Shaw, Dorothy, OC, MBChB, FRCSC*,†; Christilaw, Jan, MC, MD, FRCSC, MHSc*; Munjanja, Stephen, Peter, MBChB, MD, FRCOG

doi: 10.1213/ANE.0000000000002561
Editorials: Editorial

From the Departments of *Obstetrics and Gynaecology

Medical Genetics, University of British Columbia, Vancouver, British Columbia, Canada

Department of Obstetrics and Gynaecology, University of Zimbabwe, Harare, Zimbabwe.

Accepted for publication September 8, 2017.

Funding: None.

The authors declare no conflicts of interest.

Reprints will not be available from the authors.

Address correspondence to Dorothy Shaw, OC, MBChB, FRCSC, BC Women’s Hospital, B242, 4500 Oak St, Vancouver, British Columbia, V6H 3N1, Canada. Address e-mail to

Meaningful progress has been made in reducing maternal mortality during the years of the Millennium Development Goals with global maternal deaths declining by nearly half (44%) since 1990, accompanied by a marked increase in the use of maternity services.1 In countries where the changes in maternal health have been significant, there has been improvement in health care generally, with systemic strengthening of health care infrastructure.

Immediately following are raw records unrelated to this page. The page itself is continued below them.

(* ===== verification/Session.v ===== *)
(** * One bridge session: its fields, its snapshot and its configuration

    [src/internal/session/registry.go] (the struct, the snapshot and the
    single-field methods) and the pure part of
    [src/internal/session/configuration.go].  Every method takes the session
    mutex for its whole body, so a method is a function on the record.  The
    turn queue, whose methods synchronise with a worker goroutine, is in
    [TurnQueue]. *)

From S2P Require Import Prelude.

(** Channels and heap objects are named by the number that allocated them. *)
Abbreviation chan := nat (only parsing).
Abbreviation ptr := nat (only parsing).

Inductive State := Idle | Streaming | Stopping | Closed.
#[global] Instance State_eq_dec : EqDecision State.
Proof. solve_decision. Defined.

(** [(st State) String]. *)
Definition State_String (st : State) : string :=
  match st with
  | Idle => "idle"
  | Streaming => "streaming"
  | Stopping => "stopping"
  | Closed => "closed"
  end.

Record Configuration := mkConfiguration {
  Revision : Z;
  Backend : string;
  Model : string;
  Sandbox : string;
  Effort : string;
  ServiceTier : string;
  CollaborationMode : string;
  Personality : string }.
#[global] Instance Configuration_eq_dec : EqDecision Configuration.
Proof. solve_decision. Defined.
#[export] Instance Configuration_eta : Eta Configuration := λ c,
  mkConfiguration (Revision c) (Backend c) (Model c) (Sandbox c) (Effort c)
    (ServiceTier c) (CollaborationMode c) (Personality c).

(** The struct [Session], without its mutex. *)
Record Session := mkSession {
  configUpdating : bool;
  configRevision : Z;
  futureConfig : option Configuration;
  ID : string;
  CreatedAt : f64;
  name : string;
  metadataRevision : Z;
  nameUpdatedAt : Z;
  nameUpdatedBy : string;
  lastNameMutationID : string;
  cwd : string;
  backend : string;
  model : string;
  sandbox : string;
  effort : string;
  serviceTier : string;
  collaborationMode : string;
  personality : string;
  resumeID : string;
  historicalResumeIDs : list string;
  pinned : bool;
  hidden : bool;
  lastActivity : f64;
  previewText : string;
  previewRole : string;
  previewUpdatedAt : Z;
  previewRevision : Z;
  contextUsed : Z;
  contextMax : Z;
  contextUsedKnown : bool;
  state : State;
  mailbox : list ptr;
  queueChanged : option chan;
  queueHolds : Z;
  activeQueuedID : string;
  quit : option chan;
  workerUp : bool;
  workerDone : option chan;
  turnDone : option chan }.

#[export] Instance Session_eta : Eta Session := λ s,
  mkSession (configUpdating s) (configRevision s) (futureConfig s) (ID s) (CreatedAt s)
    (name s) (metadataRevision s) (nameUpdatedAt s) (nameUpdatedBy s) (lastNameMutationID s)
    (cwd s) (backend s) (model s) (sandbox s) (effort s) (serviceTier s) (collaborationMode s)
    (personality s) (resumeID s) (historicalResumeIDs s) (pinned s) (hidden s) (lastActivity s)
    (previewText s) (previewRole s) (previewUpdatedAt s) (previewRevision s) (contextUsed s)
    (contextMax s) (contextUsedKnown s) (state s) (mailbox s) (queueChanged s) (queueHolds s)
    (activeQueuedID s) (quit s) (workerUp s) (workerDone s) (turnDone s).

(** A struct literal leaves the fields it does not name at their zero value. *)
Definition zeroSession : Session :=
  mkSession false 0 None "" f64_zero "" 0 0 "" "" "" "" "" "" "" "" "" "" "" [] false false
    f64_zero "" "" 0 0 0 0 false Idle [] None 0 "" None false None None.

Record Snapshot := mkSnapshot {
  snapConfigRevision : Z;
  snapID : string;
  snapName : string;
  snapMetadataRevision : Z;
  snapNameUpdatedAt : Z;
  snapNameUpdatedBy : string;
  snapLastNameMutationID : string;
  snapCwd : string;
  snapBackend : string;
  snapModel : string;
  snapSandbox : string;
  snapEffort : string;
  snapServiceTier : string;
  snapCollaborationMode : string;
  snapPersonality : string;
  snapResumeID : string;
  snapHistoricalResumeIDs : list string;
  snapCreatedAt : f64;
  snapLastActivity : f64;
  snapPreviewText : string;
  snapPreviewRole : string;
  snapPreviewUpdatedAt : Z;
  snapPreviewRevision : Z;
  snapContextUsed : Z;
  snapContextMax : Z;
  snapContextUsedKnown : bool;
  snapPinned : bool;
  snapHidden : bool;
  snapStreaming : bool;
  snapState : State }.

However, progress has been uneven, and the Millennium Development Goal 5 target of a 75% reduction in maternal mortality is still to be met. Most of these deaths occur in low- and middle-income countries (LMICs). Many of the major causes of maternal death are amenable to emergency surgical treatment, including hemorrhage (18%),1 obstructed labor (8%),1 unsafe abortion (18%),1 in addition to uterine rupture, genital tract trauma, retained placenta, and ectopic pregnancy. Anesthetic providers are also integral to the resuscitation and management of critically ill pregnant and postpartum women including sepsis and preeclampsia/eclampsia, responsible for 9% and 12% of maternal deaths, respectively.1

Furthermore, the World Health Organization (WHO) recommends that countries should achieve cesarean delivery (C-section) rates of 10% at a population level, to achieve reductions in maternal and newborn mortality rates.2 In most low-income countries (LICs), the C-section rates are typically lower than 5%, except for pockets of private care, where, ironically, the rates are sometimes much higher than recommended. In LICs, women may wait for many hours for an emergency C-section due to lack of availability of anesthesia personnel.3

The global distribution of fully trained surgeons, anesthesiologists, and obstetricians (SAO) is not only critically inadequate in many parts of the world but also grossly inequitable between and within countries.4 Many of the greatest gaps in care are in Sub-Saharan Africa (SSA) and South Asia.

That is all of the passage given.